— TO DO —
Restate word for word the lines of the material below, from the line with "(** ** Expressions *)" to the line with "unfold fits_s, wraps, wrapu.", both lines included, and no others.

— DATA —
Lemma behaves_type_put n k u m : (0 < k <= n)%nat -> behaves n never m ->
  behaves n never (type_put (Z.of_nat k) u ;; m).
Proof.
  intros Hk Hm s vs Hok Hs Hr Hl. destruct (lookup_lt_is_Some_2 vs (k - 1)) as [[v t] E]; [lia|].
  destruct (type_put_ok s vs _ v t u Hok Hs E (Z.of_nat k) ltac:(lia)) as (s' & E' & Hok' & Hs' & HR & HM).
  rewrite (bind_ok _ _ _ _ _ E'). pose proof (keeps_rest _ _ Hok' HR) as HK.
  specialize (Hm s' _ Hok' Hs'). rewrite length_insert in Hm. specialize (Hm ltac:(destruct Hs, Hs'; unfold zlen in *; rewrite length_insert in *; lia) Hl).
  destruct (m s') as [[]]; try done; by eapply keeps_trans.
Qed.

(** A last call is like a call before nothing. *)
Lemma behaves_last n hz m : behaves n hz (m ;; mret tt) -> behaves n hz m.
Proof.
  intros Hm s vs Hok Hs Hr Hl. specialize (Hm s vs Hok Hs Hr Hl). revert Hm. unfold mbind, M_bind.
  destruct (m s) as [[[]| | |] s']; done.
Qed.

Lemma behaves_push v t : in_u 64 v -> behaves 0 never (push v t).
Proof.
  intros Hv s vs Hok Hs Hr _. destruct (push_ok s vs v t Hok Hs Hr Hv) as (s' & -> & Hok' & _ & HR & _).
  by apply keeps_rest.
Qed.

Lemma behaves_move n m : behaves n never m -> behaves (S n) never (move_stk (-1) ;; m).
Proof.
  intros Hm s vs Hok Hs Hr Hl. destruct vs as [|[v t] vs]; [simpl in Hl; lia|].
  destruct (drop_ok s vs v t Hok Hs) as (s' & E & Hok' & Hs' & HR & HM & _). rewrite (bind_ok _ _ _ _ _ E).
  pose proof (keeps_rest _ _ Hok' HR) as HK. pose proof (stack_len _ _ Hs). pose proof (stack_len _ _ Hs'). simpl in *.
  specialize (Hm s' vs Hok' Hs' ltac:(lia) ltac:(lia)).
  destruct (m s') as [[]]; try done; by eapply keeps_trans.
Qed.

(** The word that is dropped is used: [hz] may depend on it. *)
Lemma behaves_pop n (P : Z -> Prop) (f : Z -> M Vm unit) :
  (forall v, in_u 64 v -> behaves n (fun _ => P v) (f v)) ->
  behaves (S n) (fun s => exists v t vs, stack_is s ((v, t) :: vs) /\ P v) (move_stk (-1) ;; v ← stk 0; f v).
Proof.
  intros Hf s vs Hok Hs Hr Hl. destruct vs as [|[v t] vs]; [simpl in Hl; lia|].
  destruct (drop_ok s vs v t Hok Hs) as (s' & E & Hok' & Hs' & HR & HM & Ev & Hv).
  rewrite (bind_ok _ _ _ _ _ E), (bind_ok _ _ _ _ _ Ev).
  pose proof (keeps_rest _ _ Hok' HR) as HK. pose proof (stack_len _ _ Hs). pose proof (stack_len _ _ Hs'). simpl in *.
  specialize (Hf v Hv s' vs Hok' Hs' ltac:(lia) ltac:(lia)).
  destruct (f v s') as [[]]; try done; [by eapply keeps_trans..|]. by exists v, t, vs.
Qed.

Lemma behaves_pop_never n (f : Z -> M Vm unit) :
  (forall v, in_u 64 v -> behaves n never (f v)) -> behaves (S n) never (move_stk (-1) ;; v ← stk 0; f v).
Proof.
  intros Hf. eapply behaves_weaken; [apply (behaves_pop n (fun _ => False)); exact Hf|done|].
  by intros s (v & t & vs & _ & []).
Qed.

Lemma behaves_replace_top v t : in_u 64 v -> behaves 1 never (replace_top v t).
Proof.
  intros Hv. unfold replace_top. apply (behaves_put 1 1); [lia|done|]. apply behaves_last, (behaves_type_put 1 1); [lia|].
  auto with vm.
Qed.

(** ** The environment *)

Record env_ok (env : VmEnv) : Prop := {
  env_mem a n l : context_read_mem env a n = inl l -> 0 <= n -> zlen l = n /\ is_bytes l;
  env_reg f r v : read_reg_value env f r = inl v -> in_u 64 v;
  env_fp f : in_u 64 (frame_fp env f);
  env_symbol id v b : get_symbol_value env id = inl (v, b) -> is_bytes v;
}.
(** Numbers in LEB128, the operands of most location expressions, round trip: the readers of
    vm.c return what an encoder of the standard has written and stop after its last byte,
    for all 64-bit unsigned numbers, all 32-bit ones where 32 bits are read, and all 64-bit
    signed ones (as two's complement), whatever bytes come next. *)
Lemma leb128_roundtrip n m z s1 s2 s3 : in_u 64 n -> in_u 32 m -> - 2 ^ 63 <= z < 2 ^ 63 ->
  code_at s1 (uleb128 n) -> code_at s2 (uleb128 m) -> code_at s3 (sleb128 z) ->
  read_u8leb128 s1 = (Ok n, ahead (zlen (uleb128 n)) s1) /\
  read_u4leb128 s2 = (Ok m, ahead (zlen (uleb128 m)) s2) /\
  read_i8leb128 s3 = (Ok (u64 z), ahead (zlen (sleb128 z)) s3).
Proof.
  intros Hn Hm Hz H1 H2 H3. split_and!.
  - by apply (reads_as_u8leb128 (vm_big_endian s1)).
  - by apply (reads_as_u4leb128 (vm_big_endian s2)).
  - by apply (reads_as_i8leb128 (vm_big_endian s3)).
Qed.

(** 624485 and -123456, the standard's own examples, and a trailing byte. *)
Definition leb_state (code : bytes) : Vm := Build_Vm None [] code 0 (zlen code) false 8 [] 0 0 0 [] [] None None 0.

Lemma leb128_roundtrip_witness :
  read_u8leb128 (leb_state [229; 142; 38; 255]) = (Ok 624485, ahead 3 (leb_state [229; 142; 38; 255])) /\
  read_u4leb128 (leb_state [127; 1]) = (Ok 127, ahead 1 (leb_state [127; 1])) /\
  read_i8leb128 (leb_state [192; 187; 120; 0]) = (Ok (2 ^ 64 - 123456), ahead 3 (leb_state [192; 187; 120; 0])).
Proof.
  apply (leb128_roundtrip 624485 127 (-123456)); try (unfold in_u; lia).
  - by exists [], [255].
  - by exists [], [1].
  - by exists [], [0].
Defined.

--

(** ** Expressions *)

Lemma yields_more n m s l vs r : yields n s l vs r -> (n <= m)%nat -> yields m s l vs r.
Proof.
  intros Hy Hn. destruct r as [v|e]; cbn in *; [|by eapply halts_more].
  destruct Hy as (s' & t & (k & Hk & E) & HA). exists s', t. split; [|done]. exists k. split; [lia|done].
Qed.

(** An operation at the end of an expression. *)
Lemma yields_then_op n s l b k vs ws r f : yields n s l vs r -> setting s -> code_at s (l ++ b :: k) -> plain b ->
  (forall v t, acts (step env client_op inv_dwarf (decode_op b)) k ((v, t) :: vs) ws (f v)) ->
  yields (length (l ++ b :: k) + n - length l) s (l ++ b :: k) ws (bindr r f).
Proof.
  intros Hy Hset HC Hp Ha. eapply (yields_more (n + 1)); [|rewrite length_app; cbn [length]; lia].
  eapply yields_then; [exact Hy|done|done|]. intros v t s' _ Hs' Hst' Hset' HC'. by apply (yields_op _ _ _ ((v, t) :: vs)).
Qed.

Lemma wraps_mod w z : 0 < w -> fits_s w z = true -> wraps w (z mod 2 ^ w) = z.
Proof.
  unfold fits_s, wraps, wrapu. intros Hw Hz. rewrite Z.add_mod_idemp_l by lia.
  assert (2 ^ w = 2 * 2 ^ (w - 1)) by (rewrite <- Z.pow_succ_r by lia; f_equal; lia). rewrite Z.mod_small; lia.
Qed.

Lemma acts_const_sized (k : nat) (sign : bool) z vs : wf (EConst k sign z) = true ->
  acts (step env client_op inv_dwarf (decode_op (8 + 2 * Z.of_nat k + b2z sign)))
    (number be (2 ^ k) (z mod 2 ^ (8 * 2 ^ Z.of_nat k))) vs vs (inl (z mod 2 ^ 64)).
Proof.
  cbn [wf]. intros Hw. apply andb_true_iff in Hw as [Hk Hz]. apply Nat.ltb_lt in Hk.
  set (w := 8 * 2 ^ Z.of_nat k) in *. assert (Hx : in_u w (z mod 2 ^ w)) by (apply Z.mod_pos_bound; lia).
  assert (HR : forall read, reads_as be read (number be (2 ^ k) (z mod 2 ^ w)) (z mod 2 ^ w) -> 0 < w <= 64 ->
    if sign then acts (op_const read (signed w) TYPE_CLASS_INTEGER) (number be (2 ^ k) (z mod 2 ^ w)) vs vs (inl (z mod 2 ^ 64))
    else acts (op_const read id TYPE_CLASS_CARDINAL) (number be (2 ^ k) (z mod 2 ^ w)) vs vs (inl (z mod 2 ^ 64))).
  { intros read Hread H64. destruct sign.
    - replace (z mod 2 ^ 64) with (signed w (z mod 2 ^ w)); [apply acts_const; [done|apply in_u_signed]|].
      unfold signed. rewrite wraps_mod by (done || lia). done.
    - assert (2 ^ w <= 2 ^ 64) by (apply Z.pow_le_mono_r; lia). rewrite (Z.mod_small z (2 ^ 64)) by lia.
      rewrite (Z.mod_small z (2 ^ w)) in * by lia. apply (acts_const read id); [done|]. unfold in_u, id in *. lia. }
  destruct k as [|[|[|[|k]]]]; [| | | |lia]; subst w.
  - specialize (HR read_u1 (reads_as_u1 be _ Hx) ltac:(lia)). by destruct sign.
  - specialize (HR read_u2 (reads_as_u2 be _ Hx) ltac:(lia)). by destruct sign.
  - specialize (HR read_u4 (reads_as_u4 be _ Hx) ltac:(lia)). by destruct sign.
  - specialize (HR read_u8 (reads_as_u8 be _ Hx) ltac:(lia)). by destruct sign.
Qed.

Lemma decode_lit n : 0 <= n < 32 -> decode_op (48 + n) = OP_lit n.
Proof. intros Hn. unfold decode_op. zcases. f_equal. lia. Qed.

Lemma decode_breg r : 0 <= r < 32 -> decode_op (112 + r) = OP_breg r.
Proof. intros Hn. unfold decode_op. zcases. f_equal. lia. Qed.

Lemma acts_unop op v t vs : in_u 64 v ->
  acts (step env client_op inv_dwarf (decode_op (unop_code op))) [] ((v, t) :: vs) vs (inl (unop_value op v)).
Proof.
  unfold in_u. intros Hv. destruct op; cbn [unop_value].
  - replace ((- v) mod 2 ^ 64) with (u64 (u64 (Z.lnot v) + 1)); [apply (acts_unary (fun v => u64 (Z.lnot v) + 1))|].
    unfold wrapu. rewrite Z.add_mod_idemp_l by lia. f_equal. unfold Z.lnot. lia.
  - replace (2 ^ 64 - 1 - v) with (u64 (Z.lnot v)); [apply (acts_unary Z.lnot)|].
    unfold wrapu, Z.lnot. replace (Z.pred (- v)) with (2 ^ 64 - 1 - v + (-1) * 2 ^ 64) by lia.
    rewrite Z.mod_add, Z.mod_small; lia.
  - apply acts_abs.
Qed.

— EXERCISE RESULT —
(** ** Expressions *)

Lemma yields_more n m s l vs r : yields n s l vs r -> (n <= m)%nat -> yields m s l vs r.
Proof.
  intros Hy Hn. destruct r as [v|e]; cbn in *; [|by eapply halts_more].
  destruct Hy as (s' & t & (k & Hk & E) & HA). exists s', t. split; [|done]. exists k. split; [lia|done].
Qed.

(** An operation at the end of an expression. *)
Lemma yields_then_op n s l b k vs ws r f : yields n s l vs r -> setting s -> code_at s (l ++ b :: k) -> plain b ->
  (forall v t, acts (step env client_op inv_dwarf (decode_op b)) k ((v, t) :: vs) ws (f v)) ->
  yields (length (l ++ b :: k) + n - length l) s (l ++ b :: k) ws (bindr r f).
Proof.
  intros Hy Hset HC Hp Ha. eapply (yields_more (n + 1)); [|rewrite length_app; cbn [length]; lia].
  eapply yields_then; [exact Hy|done|done|]. intros v t s' _ Hs' Hst' Hset' HC'. by apply (yields_op _ _ _ ((v, t) :: vs)).
Qed.

Lemma wraps_mod w z : 0 < w -> fits_s w z = true -> wraps w (z mod 2 ^ w) = z.
Proof.
  unfold fits_s, wraps, wrapu. intros Hw Hz. rewrite Z.add_mod_idemp_l by lia.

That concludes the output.